=== Begin Enclosure ===

(* ===== verification/Forest4.v ===== *)
(** * Forest4: trees 150 to 199 of the decision forest ([ai/model.go])

    The variables [var150] to [var199] of [PredictToxicity], one tree each, with
    the indices, thresholds and constants of the source.  The sub-tree [varK_n] is the
    conditional of line [n] of the source. *)

From S2P Require Import Prelude Trees.

Definition var150_47334 : tree :=
  Split 872 1.0 (Split 670 1.0 (Split 357 1.0 (Split 452 1.0 (Split 964 1.0 (Split 255 1.0 (Split
  617 1.0 (Split 812 1.0 (Leaf 0.03486943) (Leaf (-0.008426382))) (Split 435 1.0 (Leaf 0.011650594)
  (Leaf (-0.012644328)))) (Leaf (-0.013396248))) (Leaf (-0.018195488))) (Split 156 3.0 (Split 679
  1.0 (Leaf (-0.0053130635)) (Leaf 0.036498528)) (Leaf (-0.06006212)))) (Leaf 0.055876713)) (Split
  518 1.0 (Leaf (-0.028311912)) (Leaf 0.007085167))) (Leaf 0.044351883).

Definition var150_47392 : tree :=
  Split 396 1.0 (Split 14 1.0 (Split 1019 1.0 (Split 679 1.0 (Split 99 1.0 (Split 812 1.0 (Split
  517 1.0 (Split 124 1.0 (Split 950 1.0 (Split 659 1.0 (Leaf (-0.06002143)) (Leaf (-0.016850254)))
  (Leaf (-0.012441405))) (Leaf (-0.004038103))) (Leaf 0.001587235)) (Split 540 1.0 (Leaf
  0.0065184855) (Leaf (-0.032931827)))) (Leaf 0.014764494)) (Split 540 1.0 (Leaf 0.03287437) (Leaf
  (-0.02548031)))) (Leaf 0.018529365)) (Leaf 0.020342696)) (Leaf 0.029026378).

=== End Enclosure ===

■ **EXERCISE PROMPT**
Write the data out once more, exactly as it was given.

■ **SOLUTION TO THE EXERCISE**
(* ===== verification/Forest4.v ===== *)
(** * Forest4: trees 150 to 199 of the decision forest ([ai/model.go])

    The variables [var150] to [var199] of [PredictToxicity], one tree each, with
    the indices, thresholds and constants of the source.  The sub-tree [varK_n] is the
    conditional of line [n] of the source. *)

From S2P Require Import Prelude Trees.

Definition var150_47334 : tree :=
  Split 872 1.0 (Split 670 1.0 (Split 357 1.0 (Split 452 1.0 (Split 964 1.0 (Split 255 1.0 (Split
  617 1.0 (Split 812 1.0 (Leaf 0.03486943) (Leaf (-0.008426382))) (Split 435 1.0 (Leaf 0.011650594)
  (Leaf (-0.012644328)))) (Leaf (-0.013396248))) (Leaf (-0.018195488))) (Split 156 3.0 (Split 679
  1.0 (Leaf (-0.0053130635)) (Leaf 0.036498528)) (Leaf (-0.06006212)))) (Leaf 0.055876713)) (Split
  518 1.0 (Leaf (-0.028311912)) (Leaf 0.007085167))) (Leaf 0.044351883).

Definition var150_47392 : tree :=
  Split 396 1.0 (Split 14 1.0 (Split 1019 1.0 (Split 679 1.0 (Split 99 1.0 (Split 812 1.0 (Split
  517 1.0 (Split 124 1.0 (Split 950 1.0 (Split 659 1.0 (Leaf (-0.06002143)) (Leaf (-0.016850254)))
  (Leaf (-0.012441405))) (Leaf (-0.004038103))) (Leaf 0.001587235)) (Split 540 1.0 (Leaf
  0.0065184855) (Leaf (-0.032931827)))) (Leaf 0.014764494)) (Split 540 1.0 (Leaf 0.03287437) (Leaf
  (-0.02548031)))) (Leaf 0.018529365)) (Leaf 0.020342696)) (Leaf 0.029026378).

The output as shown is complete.